The New York Times launched its paywall in March 2011, beginning its journey as a subscription-first news and lifestyle service. Since its inception, this “metered” access service has been designed so that nonsubscribers can read a fixed number of articles every month before encountering a paywall; this article limit is widely referred to as the “meter limit.” This strategy has proven successful in generating subscriptions while at the same time allowing for initial exploratory access to new readers. In fact, in February 2022, when The Times acquired The Athletic Media Company, The Times achieved its goal of 10 million subscriptions and set a new target of 15 million subscribers by the end of 2027. This success has been possible in part due to continuous improvements in the paywall strategy over the years. When the paywall was launched, the meter limit was the same for all users. However, as The Times has transformed into a data-driven digital company, we are now successfully using a causal machine learning model called the Dynamic Meter to set personalized meter limits and to make the paywall smarter.

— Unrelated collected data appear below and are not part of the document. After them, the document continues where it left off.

(** * batchglm: negative-binomial GLM fitting, convergence engine and Hessian assembly

    A verification development over a shallow embedding of

    - [batchglm/train/tf/nb/util.py]           (module [NBUtil]),
    - [batchglm/train/tf/base_glm_all/hessians.py] (module [Hessians]),
    - [batchglm/train/tf/base/estimator.py]    (module [Estimator]),
    - [batchglm/models/base.py]                (module [Base]).

    Numbers.  TensorFlow tensors hold floating-point numbers.  Three models
    are used, each where the code needs it:

    - in [NBUtil] tensor entries are real numbers ([R]), because [tf.log] and
      [tf.exp] are part of the code; rounding and overflow are outside the
      model, and [ln] of a non-positive number is [0] there.  The bounds
      of the clips of [fit] are the floating-point numbers numpy computes,
      and nothing is derived from [exp] of them;
    - in [Estimator] a loss is an [fval]: an exact rational or one of the
      IEEE special values [+inf], [-inf], [nan], because the loss windows
      start as [np.inf] and the code tests [np.isinf];
    - in [Hessians] tensor entries are exact rationals ([Q]).

    These modules hold the embedding; [NBUtilFacts], [HessiansFacts],
    [EstimatorFacts] and [BaseFacts] hold the properties.  Code the sources import but do not
    contain ([reduce_weighted_mean], [logit], [stat_utils.welch_t_test],
    [pkg_constants], the weight methods of [HessiansGLM]) and the primitives
    of the session are parameters, or are modelled where a comment says so.
    Loops run on fuel: a number of passes after which the run is reported as
    still running. *)

From Stdlib Require Import List Bool Arith Lia Ascii String ZArith QArith Qabs.
From Stdlib Require Import Reals Lra.
Import ListNotations.
(** * The multi-agent Telegram bot: message handling, sink and session gate

    A shallow embedding of the repository's Python modules
    [bot/interface.py], [core/agent_system.py], [core/session_manager.py]
    and [bot/handlers.py], followed by the properties established about
    them.

    Python texts are sequences of Unicode code points; the Telegram
    transport and the group-chat library are external and appear as
    scripted environments. *)

From Stdlib Require Import NArith ZArith Lia Bool.
From Stdlib Require Import Strings.String Strings.Ascii.
From stdpp Require Import base option list functions gmap.

Local Open Scope N_scope.

(* ===================================================================== *)
(** * Python text primitives *)
(* ===================================================================== *)

Module Py.

(** A [str] is the list of its code points. *)
Abbreviation char := N (only parsing).
Abbreviation str := (list N) (only parsing).

(** ** Literals

    String literals of this file are UTF-8; [utf8] decodes one into its
    code points, as the Python parser does for the literals of the
    source. *)
Fixpoint decode_utf8 (bs : list N) : str :=
  match bs with
  | [] => []
  | b0 :: t0 =>
    if b0 <? 128 then b0 :: decode_utf8 t0
    else if b0 <? 224 then
      match t0 with
      | b1 :: t1 => ((b0 mod 32) * 64 + b1 mod 64) :: decode_utf8 t1
      | _ => []
      end
    else if b0 <? 240 then
      match t0 with
      | b1 :: b2 :: t2 =>
        ((b0 mod 16) * 4096 + (b1 mod 64) * 64 + b2 mod 64) :: decode_utf8 t2
      | _ => []
      end
    else
      match t0 with
      | b1 :: b2 :: b3 :: t3 =>
        ((b0 mod 8) * 262144 + (b1 mod 64) * 4096 + (b2 mod 64) * 64 + b3 mod 64)
          :: decode_utf8 t3
      | _ => []
      end
  end.

Definition utf8 (s : string) : str :=
  decode_utf8 (List.map N_of_ascii (list_ascii_of_string s)).

(** ** Truthiness and whitespace *)

(** [not s] for a text: only the empty text is falsy. *)
Definition is_empty (s : str) : bool :=
  match s with [] => true | _ => false end.

(** The code points for which [str.isspace] holds; these are the ones
    [str.strip()] removes. *)
Definition is_space (c : char) : bool :=
  ((9 <=? c) && (c <=? 13)) || ((28 <=? c) && (c <=? 32))
  || (c =? 133) || (c =? 160) || (c =? 5760)
  || ((8192 <=? c) && (c <=? 8202))
  || (c =? 8232) || (c =? 8233) || (c =? 8239) || (c =? 8287) || (c =? 12288).

Fixpoint lstrip (s : str) : str :=
  match s with
  | [] => []
  | c :: s' => if is_space c then lstrip s' else s
  end.

Definition rstrip (s : str) : str := rev (lstrip (rev s)).

(** [s.strip()] *)
Definition strip (s : str) : str := rstrip (lstrip s).

(** Texts made of whitespace only, and texts without any. *)
Definition spaces (ws : str) : Prop := Forall (fun c => is_space c = true) ws.
Definition solid (p : str) : Prop := Forall (fun c => is_space c = false) p.

(** ** Substring tests *)

(** [s.startswith(p)] *)
Fixpoint startswith (p s : str) : bool :=
  match p, s with
  | [], _ => true
  | _ :: _, [] => false
  | a :: p', b :: s' => (a =? b) && startswith p' s'
  end.

(** [needle in s] *)
Fixpoint contains (needle s : str) : bool :=
  startswith needle s ||
  match s with
  | [] => false
  | _ :: s' => contains needle s'
  end.

(** ** Replacement

    [s.replace(old, new)] for a non-empty [old]: the text is scanned from
    the left, every occurrence of [old] found is replaced and the scan
    resumes behind it.  [skip] counts the code points of the current
    occurrence that are still to be passed over. *)
Fixpoint replace_from (old new : str) (skip : nat) (s : str) : str :=
  match s with
  | [] => []
  | c :: s' =>
    match skip with
    | S k => replace_from old new k s'
    | O =>
      if startswith old s
      then new ++ replace_from old new (pred (length old)) s'
      else c :: replace_from old new O s'
    end
  end.

Definition replace (old new s : str) : str := replace_from old new O s.

(** ** Case mapping

    [_handle_message] looks at [content.upper()] and [content.lower()]
    only to ask whether a fixed ASCII needle occurs in them.  The tables
    below give the full Unicode 14 mapping of every code point whose
    upper-case form contains a letter of [TERMINATE], and of every code
    point whose lower-case form contains a character of [next speaker]
    or [#]; the code points outside the tables, none of which maps to
    any of those characters, are left in place. *)
Definition upper_char (c : char) : str :=
  if (97 <=? c) && (c <=? 122) then [c - 32]
  else if c =? 305 then [73]               (* dotless i *)
  else if c =? 329 then [700; 78]          (* n preceded by apostrophe *)
  else if c =? 7831 then [84; 776]         (* t with diaeresis *)
  else if c =? 7834 then [65; 702]         (* a with right half ring *)
  else if c =? 64257 then [70; 73]         (* ligature fi *)
  else if c =? 64259 then [70; 70; 73]     (* ligature ffi *)
  else if c =? 64261 then [83; 84]         (* ligature long s t *)
  else if c =? 64262 then [83; 84]         (* ligature st *)
  else [c].

(** [s.upper()] *)
Definition upper (s : str) : str := flat_map upper_char s.

Definition lower_char (c : char) : char :=
  if (65 <=? c) && (c <=? 90) then c + 32
  else if c =? 8490 then 107               (* Kelvin sign *)
  else c.

(** [s.lower()] *)
Definition lower (s : str) : str := List.map lower_char s.

End Py.

Import Py.

(* ===================================================================== *)
(** * The runtime environment *)
(* ===================================================================== *)

Module Env.

(** ** Exceptions *)

(** The exception classes the handlers tell apart: [except TelegramError]
    in the sink, [except Exception] elsewhere; [BaseException] stands for
    what [except Exception] lets through (cancellation, interrupts).
    [AttributeError] is what reading an attribute off [None] raises. *)
Inductive exc_class :=
  TelegramError | ValueError | AttributeError | OtherException | BaseException.

Record exn := Exn { exn_class : exc_class; exn_msg : str }.

Definition is_TelegramError (e : exn) : bool :=
  match exn_class e with TelegramError => true | _ => false end.

Definition is_Exception (e : exn) : bool :=
  match exn_class e with BaseException => false | _ => true end.

(** ** The Telegram transport *)

Inductive parse_mode := HTML.

(** The two Bot API requests the repository issues. *)
Inductive api_call :=
| SendMessage (chat_id : Z) (text : str) (mode : option parse_mode)
| ReplyText (chat_id : Z) (text : str) (mode : option parse_mode).

(** ** Objects *)

Inductive Bot := BotObj (id : nat).
Inductive Loop := LoopObj (id : nat).

(** A [Session] object ([core/session_manager.py], [Session.__init__]). *)
Record Session := MkSession {
  chat_id : Z;
  is_busy : bool;
  bot : option Bot;
  loop : option Loop
}.

(** ** The world

    [sessions] is the dictionary of the [SessionManager] singleton; its
    values are references into [heap], the store of [Session] objects, so
    that a handler and the dictionary may hold the same object.  The
    references below [next] are the allocated ones.  [net] scripts the
    transport: the outcome of each coming Bot API request in turn, [None]
    for a delivery and [Some e] for the exception raised (an exhausted
    script delivers).  [outbox] records every request made, with its
    outcome. *)
Record world := MkWorld {
  sessions : gmap Z nat;
  heap : nat -> Session;
  next : nat;
  net : list (option exn);
  outbox : list (api_call * option exn)
}.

Figure 1: The subscription funnel.

Our paywall strategy

The company’s paywall strategy revolves around the concept of the subscription funnel (Figure 1). At the top of the funnel are unregistered users who do not yet have an account with The Times. Once they hit the meter limit for their unregistered status, they are shown a registration wall that blocks access and asks them to make an account with us, or to log in if they already have an account. Doing this gives them access to more free content and, since their activity is now linked to their registration ID, it allows us to better understand their current appetite for Times content. This user information is valuable for any machine learning application and powers the Dynamic Meter as well. Once registered users hit their meter limit, they are served a paywall with a subscription offer. It is this moment that the Dynamic Meter model controls. The model learns from the first-party engagement data of registered users and determines the appropriate meter limit in order to optimize for one or more business K.P.I.s (Key Performance Indicators).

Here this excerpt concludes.